Conhecido como ''mestre da cor'', Firmo se utiliza de tons fortes e marcantes para fotografar diversos ícones do país. O artista já eternizou músicos como Gilberto Gil, Cartola e Clementina de Jesus. Fotografou também figuras emblemáticas como Madame Satã e Bispo do Rosário. Foco na maioria de seus trabalhos, a população negra é retratada na natureza, em ambientes do cotidiano, e também em festas populares e religiosas. O olhar do fotojornalista carioca se caracteriza por exaltar os indivíduos negros e sua cultura, se contrapondo à visão colonialista que insiste em marginalizar seus corpos, vivências e contribuições. 

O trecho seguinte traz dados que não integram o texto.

Lemma Decode_encoded (hrp : gostring) (G : list Z) :
  valid_prefix hrp = true -> Forall in32 G -> length G = 32%nat ->
  Bech32.Decode (encoded hrp G) 1023 = (hrp, G, None).
Proof.
  intros Hv HG HGl. apply valid_prefix_spec in Hv. destruct Hv as [Hlen Hchars].
  assert (HW : Forall in32 (G ++ Bech32.bech32Checksum hrp G))
    by (apply Forall_app; split; [exact HG|apply checksum_in32]).
  pose proof (charOf_props _ HW) as Hc.
  set (W := G ++ Bech32.bech32Checksum hrp G) in *.
  assert (HWl : length W = 38%nat) by (subst W; rewrite length_app, length_checksum; lia).
  assert (HL : length (encoded hrp G) = (length hrp + 39)%nat)
    by (unfold encoded; fold W; rewrite !length_app, length_map; simpl; lia).
  assert (Hall : Forall (fun c => inrange 33 127 (ord c) = true /\ isUpperAscii c = false)
                        (encoded hrp G)).
  { unfold encoded. fold W. apply Forall_app. split; [exact Hchars|].
    apply Forall_app. split; [repeat constructor|].
    eapply Forall_impl; [|exact Hc]. simpl. tauto. }
  unfold Bech32.Decode. rewrite HL.
  replace (Nat.ltb (length hrp + 39) 8 || Nat.ltb 1023 (length hrp + 39)) with false
    by (symmetry; apply orb_false_iff; split; apply Nat.ltb_ge; lia).
  rewrite find_none.
  2:{ eapply Forall_impl; [|exact Hall]. intros c [Hr _]. apply inrange_spec in Hr.
      apply orb_false_iff. split; apply Z.ltb_ge; lia. }
  rewrite ToLower_id by (eapply Forall_impl; [|exact Hall]; tauto).
  rewrite gostr_eqb_refl. simpl (negb true && _).
  assert (Hone : LastIndexByte (encoded hrp G) "1" = Z.of_nat (length hrp)).
  { unfold LastIndexByte, encoded. fold W. rewrite app_assoc, LastIndexByte_from_app.
    rewrite LastIndexByte_from_app. simpl.
    apply LastIndexByte_from_absent. eapply Forall_impl; [|exact Hc]. tauto. }
  rewrite Hone, HL.
  replace ((Z.of_nat (length hrp) <? 1) || (Z.of_nat (length hrp + 39) <? Z.of_nat (length hrp) + 7))
    with false by (symmetry; apply orb_false_iff; split; apply Z.ltb_ge; lia).
  rewrite Nat2Z.id.
  replace (firstn (length hrp) (encoded hrp G)) with hrp
    by (unfold encoded; rewrite firstn_app, Nat.sub_diag, firstn_all; simpl; rewrite app_nil_r; reflexivity).
  replace (skipn (length hrp + 1) (encoded hrp G)) with (map charOf W)
    by (unfold encoded; fold W; rewrite app_assoc, skipn_app, length_app; simpl;
        rewrite skipn_all2 by (rewrite length_app; simpl; lia);
        replace (length hrp + 1 - (length hrp + 1))%nat with 0%nat by lia; reflexivity).
  rewrite toBytes_toChars by exact HW.
  subst W. rewrite verify_encoded_checksum by exact HG. simpl negb.
  rewrite HWl. change (38 - 6)%nat with 32%nat.
  rewrite firstn_app, HGl, Nat.sub_diag, firstn_O, app_nil_r, <- HGl, firstn_all.
  reflexivity.
Qed.

Lemma AccAddressString_encoded (pre : gostring) (p : list Z) :
  length p = 20%nat -> Forall is_byte p ->
  exists G, AccAddressString pre p = encoded pre G /\ Forall in32 G /\ length G = 32%nat /\
            bitstream 5 G = bitstream 8 p.
Proof.
  intros Hl Hp. destruct (ConvertBits_8_5_20 p Hl Hp) as (G & HC & HGl & HG & Hb).
  exists G. split; [|auto].
  unfold AccAddressString. destruct p as [|b p']; [discriminate Hl|].
  unfold ConvertAndEncode. rewrite HC, Encode_ok by exact HG. reflexivity.
Qed.

Lemma TrimSpaceEmpty_prefixed (pre rest : gostring) :
  valid_prefix pre = true -> TrimSpaceEmpty (pre ++ rest) = false.
Proof.
  intros Hv. apply valid_prefix_spec in Hv. destruct Hv as [Hl Hc].
  destruct pre as [|c pre']; [simpl in Hl; lia|].
  inversion Hc as [|? ? [Hr _] _]; subst. apply inrange_spec in Hr.
  simpl. unfold isSpaceByte. simpl.
  replace (ord c =? 9) with false by (symmetry; apply Z.eqb_neq; lia).
  replace (ord c =? 10) with false by (symmetry; apply Z.eqb_neq; lia).
  replace (ord c =? 11) with false by (symmetry; apply Z.eqb_neq; lia).
  replace (ord c =? 12) with false by (symmetry; apply Z.eqb_neq; lia).
  replace (ord c =? 13) with false by (symmetry; apply Z.eqb_neq; lia).
  replace (ord c =? 32) with false by (symmetry; apply Z.eqb_neq; lia).
  simpl. unfold isSpace2, isSpace3.
  replace (ord c =? 194) with false by (symmetry; apply Z.eqb_neq; lia).
  replace (ord c =? 225) with false by (symmetry; apply Z.eqb_neq; lia).
  replace (ord c =? 226) with false by (symmetry; apply Z.eqb_neq; lia).
  replace (ord c =? 227) with false by (symmetry; apply Z.eqb_neq; lia).
  simpl. destruct (pre' ++ rest) as [|c2 [|c3 l]]; reflexivity.
Qed.

(** the bech32 round trip of a 20-byte account address *)
Lemma bech32_roundtrip (pre : gostring) (p : list Z) :
  valid_prefix pre = true -> length p = 20%nat -> Forall is_byte p ->
  AccAddressFromBech32 pre (AccAddressString pre p) = (p, None).
Proof.
  intros Hv Hl Hp.
  destruct (AccAddressString_encoded pre p Hl Hp) as (G & -> & HG & HGl & Hb).
  unfold AccAddressFromBech32. unfold encoded at 1. rewrite TrimSpaceEmpty_prefixed by exact Hv.
  assert (Hne : encoded pre G <> []).
  { unfold encoded. intros H. apply (f_equal (@length ascii)) in H.
    rewrite !length_app in H. simpl in H. lia. }
  unfold GetFromBech32. destruct (encoded pre G) as [|c rest] eqn:E; [congruence|].
  rewrite <- E. unfold DecodeAndConvert. rewrite Decode_encoded by assumption.
  rewrite (ConvertBits_5_8_20 G p) by assumption.
  rewrite gostr_eqb_refl. simpl negb. cbv iota.
  unfold VerifyAddressFormat. rewrite Hl. reflexivity.
Qed.

(* ------------------------------------------------------------------ *)
(** ** Proofs: hex addresses and the EIP-55 rendering *)

Lemma hextable_case (c : ascii) (flag : bool) : In c hextable ->
  let c' := if (ord "9" <? ord c) && flag then chr (ord c - 32) else c in
  isHexCharacter c' = true /\ ToLower [c'] = [c] /\ fromHexChar c' = fromHexChar c /\
  Ascii.eqb c' "x" = false /\ Ascii.eqb c' "X" = false.
Proof.
  intros H. simpl in H.
  repeat (destruct H as [<-|H]; [destruct flag; vm_compute; auto|]). destruct H.
Qed.

Lemma hexdigit_in (v : Z) : In (hexdigit v) hextable.
Proof.
  unfold hexdigit. destruct (Nat.lt_ge_cases (Z.to_nat v) (length hextable)).
  - apply nth_In. exact H.
  - rewrite nth_overflow by exact H. simpl. auto.
Qed.

Lemma fromHexChar_hexdigit (v : Z) : 0 <= v < 16 -> fromHexChar (hexdigit v) = Some v.
Proof.
  intros Hv. assert (Hc : In v (Zrange 16)) by (apply Zrange_In; simpl; lia).
  simpl in Hc. repeat (destruct Hc as [<-|Hc]; [reflexivity|]). destruct Hc.
Qed.

Lemma checksum_loop_cons2 (h : list Z) (i : nat) (c1 c2 : ascii) (rest : gostring) :
  exists f1 f2,
    checksum_loop h i (c1 :: c2 :: rest) =
    (if (ord "9" <? ord c1) && f1 then chr (ord c1 - 32) else c1) ::
    (if (ord "9" <? ord c2) && f2 then chr (ord c2 - 32) else c2) ::
    checksum_loop h (S (S i)) rest.
Proof. simpl. eexists _, _. reflexivity. Qed.

Lemma checksum_loop_cons (h : list Z) (i : nat) (c : ascii) (rest : gostring) :
  exists f, checksum_loop h i (c :: rest) =
    (if (ord "9" <? ord c) && f then chr (ord c - 32) else c) :: checksum_loop h (S i) rest.
Proof. simpl. eexists. reflexivity. Qed.

Lemma ToLower_cons (c : ascii) (l : gostring) : ToLower (c :: l) = ToLower [c] ++ ToLower l.
Proof. reflexivity. Qed.

Lemma checksum_loop_props (h : list Z) (digits : gostring) : forall i,
  Forall (fun c => In c hextable) digits ->
  Forall (fun c => isHexCharacter c = true /\ Ascii.eqb c "x" = false /\ Ascii.eqb c "X" = false)
         (checksum_loop h i digits) /\
  ToLower (checksum_loop h i digits) = digits /\
  length (checksum_loop h i digits) = length digits.
Proof.
  induction digits as [|c digits IH]; intros i Hd; [simpl; auto|].
  inversion Hd as [|? ? Hc Hds]; subst.
  destruct (IH (S i) Hds) as (H1 & H2 & H3).
  destruct (checksum_loop_cons h i c digits) as (f & ->).
  destruct (hextable_case c f Hc) as (Ha & Hb & _ & Hx & HX).
  repeat split.
  - constructor; auto.
  - rewrite ToLower_cons, Hb, H2. reflexivity.
  - simpl. rewrite H3. reflexivity.
Qed.

Lemma hexEncode_in (a : list Z) : Forall (fun c => In c hextable) (hexEncode a).
Proof.
  induction a as [|v a IH]; simpl; [constructor|].
  constructor; [apply hexdigit_in|]. constructor; [apply hexdigit_in|]. exact IH.
Qed.

Lemma length_hexEncode (a : list Z) : length (hexEncode a) = (2 * length a)%nat.
Proof. induction a as [|v a IH]; simpl; [reflexivity|]. rewrite IH. lia. Qed.

Lemma checksumHex_shape (a : list Z) :
  checksumHex a = "0"%char :: "x"%char ::
                  checksum_loop (Keccak.keccak256 (map ord (hexEncode a))) 2 (hexEncode a).
Proof. reflexivity. Qed.

(** the checksummed digits decode, pair by pair, to the bytes they encode *)
Lemma hexDecode_checksum (h : list Z) (a : list Z) : forall i,
  Forall is_byte a -> hexDecode (checksum_loop h i (hexEncode a)) = (a, None).
Proof.
  induction a as [|v a IH]; intros i Ha; [reflexivity|].
  inversion Ha as [|? ? Hv Has]; subst. apply inrange_spec in Hv.
  change (hexEncode (v :: a)) with (hexdigit (v / 16) :: hexdigit (v mod 16) :: hexEncode a).
  destruct (checksum_loop_cons2 h i (hexdigit (v / 16)) (hexdigit (v mod 16)) (hexEncode a))
    as (f1 & f2 & ->).
  destruct (hextable_case _ f1 (hexdigit_in (v / 16))) as (_ & _ & E1 & _).
  destruct (hextable_case _ f2 (hexdigit_in (v mod 16))) as (_ & _ & E2 & _).
  simpl hexDecode. rewrite E1, E2.
  rewrite (fromHexChar_hexdigit (v / 16))
    by (split; [apply Z.div_pos | apply Z.div_lt_upper_bound]; lia).
  rewrite (fromHexChar_hexdigit (v mod 16)) by (apply Z.mod_pos_bound; lia).
  rewrite (IH (S (S i)) Has). f_equal. f_equal.
  pose proof (Z.div_mod v 16 ltac:(lia)). lia.
Qed.

Lemma IsHexAddress_checksumHex (a : list Z) :
  length a = 20%nat -> IsHexAddress (checksumHex a) = true.
Proof.
  intros Hl. rewrite checksumHex_shape.
  destruct (checksum_loop_props (Keccak.keccak256 (map ord (hexEncode a))) (hexEncode a) 2
              (hexEncode_in a)) as (Hc & _ & Hlen).
  unfold IsHexAddress. simpl has0xPrefix. cbv iota. simpl skipn.
  unfold isHex. rewrite Hlen, length_hexEncode, Hl. simpl.
  apply forallb_forall. intros c Hin. rewrite Forall_forall in Hc. apply (Hc c Hin).
Qed.

Lemma BytesToAddress_20 (a : list Z) : length a = 20%nat -> BytesToAddress a = a.
Proof. intros Hl. unfold BytesToAddress. rewrite Hl. simpl. rewrite Hl. reflexivity. Qed.

Lemma HexToAddress_checksumHex (a : list Z) :
  length a = 20%nat -> Forall is_byte a -> HexToAddress (checksumHex a) = a.
Proof.
  intros Hl Ha. unfold HexToAddress, FromHex. rewrite checksumHex_shape.
  simpl has0xPrefix. cbv iota. simpl skipn.
  destruct (checksum_loop_props (Keccak.keccak256 (map ord (hexEncode a))) (hexEncode a) 2
              (hexEncode_in a)) as (_ & _ & Hlen).
  rewrite Hlen, length_hexEncode, Hl. change (Nat.odd (2 * 20)) with false. cbv iota.
  unfold Hex2Bytes. rewrite hexDecode_checksum by exact Ha. simpl.
  apply BytesToAddress_20. exact Hl.
Qed.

Vendedor de sonhos na Praia da Piatã, Salvador, BA, déc. 1980. (Walter Firmo/Acervo IMS)
Vendedor de sonhos na Praia da Piatã, Salvador, BA, déc. 1980. (Walter Firmo/Acervo IMS)

A fotografia acima, intitulada Vendedor de sonhos na Praia de Piatã (déc.1980), é exemplo disso. Nela, Firmo transforma realidade em fantasia ao retratar um jovem vendedor de algodão doce. Diversos elementos da imagem contribuem para a criação de uma atmosfera onírica. Dentre eles, o céu azul repleto de nuvens, que se confundem com a própria mercadoria vendida pelo garoto – tal qual sonhos ensacados. É interessante observar como o fotojornalista posiciona sua câmera um pouco abaixo do sujeito retratado, de modo a engrandecê-lo. 

 

Praia da Macumba, Rio de Janeiro, RJ, 1994. Acervo IMS/Coleção Walter Firmo
Praia da Macumba, Rio de Janeiro, RJ, 1994. Acervo IMS/Coleção Walter Firmo

Esse posicionamento, corporal e político, pode ser notado mais uma vez em Praia da Macumba (1994). Na imagem, Walter enaltece a figura de duas mulheres negras utilizando trajes brancos, típicos de religiões afro-brasileiras. De costas para a câmera elas fitam o horizonte, proporcionando um aspecto surrealista à fotografia. Ao captar a beleza e a dimensão transcendental da cena, Firmo afasta de suas lentes os estigmas impostos às religiões de matriz africana, valorizando as raízes da negritude.

Gilberto Gil no Canecão, Rio de Janeiro, RJ, 1976. Acervo IMS/Coleção Walter Firmo
Gilberto Gil no Canecão, Rio de Janeiro, RJ, 1976. Acervo IMS/Coleção Walter Firmo

Gilberto Gil, artista que também resgata o legado da cultura negra em suas obras, foi retratado por Walter Firmo durante uma apresentação no Canecão, em 1976. Através desta imagem, o “mestre da cor” faz jus ao título que recebeu. Atento aos detalhes, parece ter notado que na roupa do tropicalista havia estampas que se relacionavam com o vermelho pungente da parede ao fundo. A luz é outro elemento bem aproveitado pelo fotógrafo carioca, que faz seu clique no momento em que um spotlight contorna a silhueta de Gil, que está em primeiro plano. 

Enfim, os atos de escolher quem será fotografado, de posicionar a câmera acima ou abaixo do retratado e até mesmo de colocar um sujeito à frente ou ao fundo da foto, por si só, demonstram que a imagem não é neutra. Quem fotografa assume um lado. Nesse sentido, ao colocar em primeiro plano os negros e sua cultura, Walter Firmo se contrapõe ao colonialismo que insiste em marginalizá-los.

As imagens compiladas na exposição Walter Firmo: no verbo do silêncio a síntese do grito vão na contramão de representações racistas, estampadas, por exemplo, em jornais policialescos. Elas apresentam outra narrativa a respeito da negritude. A narrativa do talento, da beleza e da humanidade. A mostra, prorrogada até o dia 9 de outubro, pode interessar a artistas, fotógrafos, jornalistas e qualquer outra pessoa que preze por uma sociedade igualitária, afastada do racismo estrutural.